Основой музея было минералогическое собрание и комната с паровым двигателем, который создал великий русский изобретатель Иван Ползунов (1728–1766). В отличие от других типов паровых двигателей эта модель была предназначена не только для перекачки воды, но и для управления мельничной техникой.
Менее благоприятным было состояние птичьей коллекции. Причиной тому — недостаточная квалификация местных коллекционеров. Что и говорить, даже лучшие собрания европейских музеев страдали тогда от плохой подготовки препараторов. Что взять с бедного краеведческого музея далекого Барнаула?
Любопытный по натуре Брем посетил также сталелитейный и другие заводы. Вообще, надо сказать, что Барнаул, в котором в то время жило 30 тысяч человек, произвел на него самое благоприятное впечатление.
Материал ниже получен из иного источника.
(** * itext2bin: length-prefixed framing around an external compressor

    A shallow embedding of [itext2bin.py].  Python [bytes] are lists of
    [Byte.byte], Python [int]s are [Z], Python [str]s are [string], raised
    exceptions are the [Raise] outcome of a result type, and the three
    ambient effects of the module ([shutil.which], [os.environ.get] and
    [subprocess.run]) are calls into a [World] that are logged in a trace. *)

From Stdlib Require Import ZArith List String Ascii Bool Lia.
From Stdlib.Strings Require Import Byte.
From Stdlib Require Import DecimalString.
Import ListNotations.

Local Open Scope string_scope.
Local Open Scope list_scope.
Local Open Scope Z_scope.

(** ** Python values and exceptions *)

Module Py.

Definition bytes := list byte.

(** The exception classes a call can end in, with Python's hierarchy:
    [LlamaZipNotFoundError(RuntimeError)], [LlamaZipModelPathError(ValueError)],
    [binascii.Error(ValueError)], [UnicodeEncodeError(UnicodeError)],
    [UnicodeError(ValueError)], and [OSError], which [subprocess.run] raises
    when the process cannot be started. *)
Inductive exn_class :=
| RuntimeError
| ValueError
| LlamaZipNotFoundError
| LlamaZipModelPathError
| binascii_Error
| UnicodeError
| UnicodeEncodeError
| OSError.

Definition exn_class_eqb (c d : exn_class) : bool :=
  match c, d with
  | RuntimeError, RuntimeError
  | ValueError, ValueError
  | LlamaZipNotFoundError, LlamaZipNotFoundError
  | LlamaZipModelPathError, LlamaZipModelPathError
  | binascii_Error, binascii_Error
  | UnicodeError, UnicodeError
  | UnicodeEncodeError, UnicodeEncodeError
  | OSError, OSError => true
  | _, _ => false
  end.

Definition base_class (c : exn_class) : option exn_class :=
  match c with
  | LlamaZipNotFoundError => Some RuntimeError
  | LlamaZipModelPathError => Some ValueError
  | binascii_Error => Some ValueError
  | UnicodeEncodeError => Some UnicodeError
  | UnicodeError => Some ValueError
  | RuntimeError | ValueError | OSError => None
  end.

(** [c] is [d] or reaches it in at most [n] steps up the hierarchy. *)
Fixpoint issubclass_upto (n : nat) (c d : exn_class) : bool :=
  exn_class_eqb c d ||
  match n, base_class c with
  | S n', Some b => issubclass_upto n' b d
  | _, _ => false
  end.

(** No class above is more than two steps below its root. *)
Definition issubclass (c d : exn_class) : bool := issubclass_upto 2 c d.

Record exn := mk_exn { exn_cls : exn_class; exn_msg : string }.

Definition isinstance (e : exn) (c : exn_class) : bool :=
  issubclass (exn_cls e) c.

(** The outcome of a call: a value, or a raised exception. *)
Inductive result (A : Type) :=
| Ok (a : A)
| Raise (e : exn).
Arguments Ok {A} a.
Arguments Raise {A} e.

Definition rbind {A B} (r : result A) (k : A -> result B) : result B :=
  match r with
  | Ok a => k a
  | Raise e => Raise e
  end.

(** [len(x)] *)
Definition len {A} (l : list A) : Z := Z.of_nat (List.length l).

(** [str(n)] for an [int]. *)
Definition str_int (n : Z) : string := NilZero.string_of_int (Z.to_int n).

(** The value of a byte, as [bytes] indexing gives it. *)
Definition byte_val (b : byte) : Z := Z.of_N (Byte.to_N b).

(** [bytes(ints)]: every item must be in [range(0, 256)]. *)
Fixpoint bytes_of_ints (l : list Z) : result bytes :=
  match l with
  | [] => Ok []
  | x :: l' =>
      if (0 <=? x) && (x <? 256) then
        match Byte.of_N (Z.to_N x) with
        | Some b => rbind (bytes_of_ints l') (fun bs => Ok (b :: bs))
        | None => Raise (mk_exn ValueError "bytes must be in range(0, 256)")
        end
      else Raise (mk_exn ValueError "bytes must be in range(0, 256)")
  end.

(** Truthiness of a [str]: only the empty string is falsy. *)
Definition str_truthy (s : string) : bool :=
  match s with
  | EmptyString => false
  | String _ _ => true
  end.

(** Truthiness of a [str | None]. *)
Definition opt_str_truthy (o : option string) : bool :=
  match o with
  | None => false
  | Some s => str_truthy s
  end.

(** [x or ""] for [x : str | None]. *)
Definition or_empty (o : option string) : string :=
  if opt_str_truthy o then
    match o with Some s => s | None => "" end
  else "".

(** ASCII whitespace, as [bytes.strip()] with no argument removes it. *)
Definition isspace (b : byte) : bool :=
  match b with
  | x09 | x0a | x0b | x0c | x0d | x20 => true
  | _ => false
  end.

Fixpoint lstrip (s : bytes) : bytes :=
  match s with
  | [] => []
  | b :: s' => if isspace b then lstrip s' else s
  end.

Definition rstrip (s : bytes) : bytes := rev (lstrip (rev s)).

(** [s.strip()] *)
Definition strip (s : bytes) : bytes := rstrip (lstrip s).



Definition all_space (s : bytes) : Prop := forallb isspace s = true.

(** Every byte is an ASCII code. *)
Definition is_ascii (s : bytes) : Prop := Forall (fun b => byte_val b < 128) s.

(** [needle in haystack] for strings, as a proposition. *)
Definition includes (needle haystack : string) : Prop :=
  exists pre post, haystack = (pre ++ needle ++ post)%string.

End Py.

Import Py.

Declare Scope py_scope.
Delimit Scope py_scope with py.
Notation "x <- r ;; k" := (rbind r (fun x => k))
  (at level 61, r at next level, right associativity) : py_scope.


(** ** The standard library's base64 codec

    [base64.b64encode] and [base64.b64decode] are thin wrappers over
    [binascii.b2a_base64] and [binascii.a2b_base64]; both are embedded as the
    byte-at-a-time loops of the interpreter's [binascii] module. *)

Module binascii.

Definition BASE64_PAD : byte := "="%byte.

(** Store into an [unsigned char]. *)
Definition to_uchar (x : Z) : Z := Z.land x 0xFF.

(** Store into an [unsigned int]. *)
Definition to_uint (x : Z) : Z := x mod 2 ^ 32.

Definition byte_of_uchar (x : Z) : byte :=
  match Byte.of_N (Z.to_N (to_uchar x)) with
  | Some b => b
  | None => x00
  end.

(** Modelled from the spec: the "standardized 64-symbol" alphabet of the
    text-safe encoding; the [binascii] module of the Python standard
    library is not part of the repository's sources.  The table is
    the one of standard base64 (RFC 4648, section 4). *)
Definition table_b2a_base64 : list byte :=
  list_byte_of_string
    "ABCDEFGHIJKLMNOPQRSTUVWXYZabcdefghijklmnopqrstuvwxyz0123456789+/".

Definition b2a_char (this_ch : Z) : byte :=
  nth (Z.to_nat this_ch) table_b2a_base64 x00.

(** Modelled from the spec: the inverse table of [table_b2a_base64] (the
    [binascii] module is not part of the repository's sources); bytes
    outside the alphabet map to [-1], stored as an [unsigned char]. *)
Definition table_a2b_base64 (c : byte) : Z :=
  let v := byte_val c in
  if (65 <=? v) && (v <=? 90) then v - 65
  else if (97 <=? v) && (v <=? 122) then v - 97 + 26
  else if (48 <=? v) && (v <=? 57) then v - 48 + 52
  else if v =? 43 then 62
  else if v =? 47 then 63
  else to_uchar (-1).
Чтобы не обременять себя в пути уже значительно выросшей коллекцией, 13 больших деревянных ящиков были направлены почтой в Санкт-Петербург.
Здесь придется прервать плавный рассказ о путешествии в силу особых обстоятельств. Дело в том, что ранее считалось, что на русском языке о жизни Брема не сохранилось никаких свидетельств, тем более воспоминаний кого-либо, кто встречался с ним во время его поездки по России. Но, оказывается, такие воспоминания имеются. И отдельные отрывки из них мы здесь приводим по тексту журнала «Алтай». Примечательно, что в них содержатся детали, которые помогают лучше понять характер и поступки замечательного натуралиста.
«Этот милейший человек…»
Весною 1876 года мы с радостью узнали, что Брем уже путешествует по южной окраине Алтая и в скором времени будет в Барнауле. Я тогда еще служил в Сузунском медеплавильном заводе и соболезновал о том, что лично не увижу такого популярного человека. Какова же была моя радость, когда меня, как управляющего заводом, потребовали по делам службы в Барнаул. Я ожил надеждой повидаться с Бремом, а с этим чувством явилось упование провести с ним несколько дней и побывать на охоте, так как о таком предположении я слышал ранее, когда еще только ожидали приезда любимого натуралиста.
Прибытие немцев в Барнаул…Кажется, в конце мая или начале июня, хорошенько не упомню, ожидаемая экспедиция прибыла в Барнаул и поместилась в особо приготовленной квартире, хотя и невзрачной, но на главной, Иркутской улице…
Во время этого посещения на Алтае был горным начальником Юлий Иванович Эйхвальд, крайне любезная и симпатичная личность, которая умела радушно принять и угостить дорогих гостей. Нечего и говорить, что г. Эйхвальд виделся с Бремом каждый день то у себя, то у него на квартире. Когда же начальник делал более дружеский, нежели официальный обед, чествуя ученых путешественников, то и мы, собравшиеся в Барнаул управляющие со всех концов обширного Алтая, участвовали за этим столом и лично покороче познакомились с достойными представителями науки. Нельзя не заметить однако того, что многих из нас, за исключением Эйхвальда, кровного немца, стесняло незнание немецкого языка настолько, чтоб можно было говорить на нем. По этому случаю нам приходилось почти только слушать нескончаемые рассказы красноречивого Брема и не раз пожалеть о том, что не можем лично делиться своими впечатлениями с гостями, а затруднять постоянно хозяина, как переводчика, было не совсем удобно. Впрочем, когда мы порядочно подвыпили, то уже не стеснялись и говорили где одними главными словами, где пантомимой, где руками, и хохоту не было конца.